Dans le désert de notre existence, quand la vie se fait aride et sèche, tandis que l'homme récrimine contre Dieu, pensant qu'il lui a infligé un châtiment, un serpent est dressé. Il vient du Ciel, envoyé par le Père pour nous guérir. Le Christ devient « Fils de l'Homme », prenant notre condition humaine, charnelle, afin de nous sauver du péché qui nous écarte de Dieu. C'est à ce moment précis que nous prenons conscience de l'amour infini qu'il a pour nous. Il va jusqu'à prendre notre nature et à s'identifier au péché, lui qui est pourtant sans péché. Elevé de terre, le Christ attire à lui tous les hommes, mais aussi toute la création. Il n'aurait pas pu réaliser cette œuvre s'il n'avait pas assumé notre humanité. Nous n'aurions pas pu le regarder, le contempler, s'il n'avait pas pris notre chair.

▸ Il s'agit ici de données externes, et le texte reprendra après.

(* ===== verification/ChannelMgrProps.v ===== *)
(** * The channel managers keep their books

    What the managers, the channels on the heap and the lists of the players say
    of each other, and that every operation and handler keeps it. *)

From S2P Require Import Prelude Util Utf8 Utf8Props Names NamesProps ByteBuffer Wire Packet Maps Guid Text Channel ChannelRuns ChannelInv ChannelOps ChannelLife ChannelFrame ChannelMgr.

(** ** Names *)

(** Octets that fit a packet, with no character that overruns the strings of the
    server. *)
Definition plain (name : list Z) : Prop := Forall octet name /\ name_ok name /\ basic name.

Lemma plain_ok name : plain name -> name_ok name.
Proof. by intros (_ & ? & _). Qed.

(** The key of a name in the managers' maps. *)
Definition name_key (name : list Z) : list Z :=
  match Utf8toWStr (E := ByteBufferException) name [] with
  | Ok _ w => wstrToLower w
  | _ => []
  end.

Lemma key_of_run name s : plain name -> key_of name s = Ok (name_key name) s.
Proof.
  intros (Hoct & _ & Hbmp). unfold key_of, name_key, mbind, M_bind, on_local.
  destruct (decide (name = [])) as [->|Hne]; [done|].
  destruct (Utf8toWStr_cases (E := ByteBufferException) name [] Hoct Hne) as [[_ ->]|[(cps & _ & _ & ->)|(cps & -> & Hs & Hex & _)]];
    [done..|].
  specialize (Hbmp cps eq_refl Hs). apply Exists_exists in Hex as (cp & Hin & Hgt).
  rewrite Forall_forall in Hbmp. destruct (Hbmp cp Hin). lia.
Qed.

(** ** Lists of addresses *)

Lemma count_notin a l : a ∉ l -> count a l = 0%nat.
Proof.
  intros Hn. unfold count. induction l as [|x l IH]; [done|].
  rewrite filter_cons. apply not_elem_of_cons in Hn as [Hx Hl].
  rewrite decide_False by done. by apply IH.
Qed.

Lemma count_once a l : NoDup l -> a ∈ l -> count a l = 1%nat.
Proof.
  induction 1 as [|x l Hx Hl IH]; [by intros ?%elem_of_nil|]. unfold count. rewrite filter_cons.
  intros [->|Hin]%elem_of_cons.
  - rewrite decide_True by done. cbn [length]. by rewrite (count_notin x l Hx : length _ = _).
  - rewrite decide_False by (intros ->; done). by apply IH.
Qed.

Lemma count_NoDup a l : NoDup l -> count a l = if bool_decide (a ∈ l) then 1%nat else 0%nat.
Proof. intros Hl. case_bool_decide; [by apply count_once|by apply count_notin]. Qed.

Lemma filter_without a (l : list Z) : a ∉ l -> filter (fun x => x <> a) l = l.
Proof.
  induction l as [|x l IH]; [done|]. intros [Hx Hl]%not_elem_of_cons.
  rewrite filter_cons, decide_True by done. by rewrite IH.
Qed.

Lemma elem_holders g a st : g ∈ holders a st <-> a ∈ list_of g st.
Proof.
  unfold holders, list_of. rewrite list_elem_of_In, in_concat. split.
  - intros (l & Hl & Hg). apply in_map_iff in Hl as ([g' l'] & <- & Hin).
    apply list_elem_of_In, elem_of_replicate in Hg as [-> Hc].
    apply list_elem_of_In, elem_of_map_to_list in Hin. cbn. rewrite Hin. cbn.
    destruct (decide (a ∈ l')) as [|Hn]; [done|]. cbn [snd] in Hc. by rewrite (count_notin a l' Hn) in Hc.
  - destruct (lists st !! g) as [l|] eqn:Hg; cbn; [|by intros ?%elem_of_nil].
    intros Ha. exists (replicate (count a l) g). split.
    + apply in_map_iff. exists (g, l). split; [done|]. by apply list_elem_of_In, elem_of_map_to_list.
    + apply list_elem_of_In, elem_of_replicate. split; [done|]. unfold count. intros Hc.
      apply length_zero_iff_nil in Hc. assert (Hin : a ∈ filter (λ x, x = a) l)
        by by apply list_elem_of_filter. rewrite Hc in Hin. by apply elem_of_nil in Hin.
Qed.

Frère Henry, te voilà maintenant élevé, enlevé au Ciel avec le Christ qui t'a remonté avec lui. Son regard t'a captivé, son humanité aussi. Tu t'es laissé séduire, hypnotiser par le Christ, le Serpent de bronze. Il t'a attiré à toi, et tu as répondu avec tout ton désir à son appel, à son amour. Tu écrivais ceci : « incompréhension, douleur, désolation, nuit, absence, souffrance… à travers tout cela, le désir cherche. Celui et celle dont la blessure s'appelle « amour », ne saurait guérir. Et c'est cette aventure, et c'est cette blessure qui est aussi chemin de renouvellement et de guérison. Nous ne savons pourquoi. Et sur ce chemin, quelque part, mystérieusement, nous sommes précédés ». Oui, le Christ nous précède, et c'est dans ses blessures, par sa croix que nous obtenons la guérison et le salut. La croix comme symbole de souffrance est devenue glorieuse, l'arbre maudit du péché et de la mort a été transformé en arbre de Vie, donnant son fruit, son remède à toute créature.

Puisses-tu maintenant goûter à ce fruit de la Vie, frère Henry, et partager la communion des Personnes divines de la Sainte Trinité. Et nous aussi, dans l'anticipation de cette Communion, en mémoire du repas sacré, nous allons bientôt manger le pain du Ciel et boire à la coupe du salut. Amen.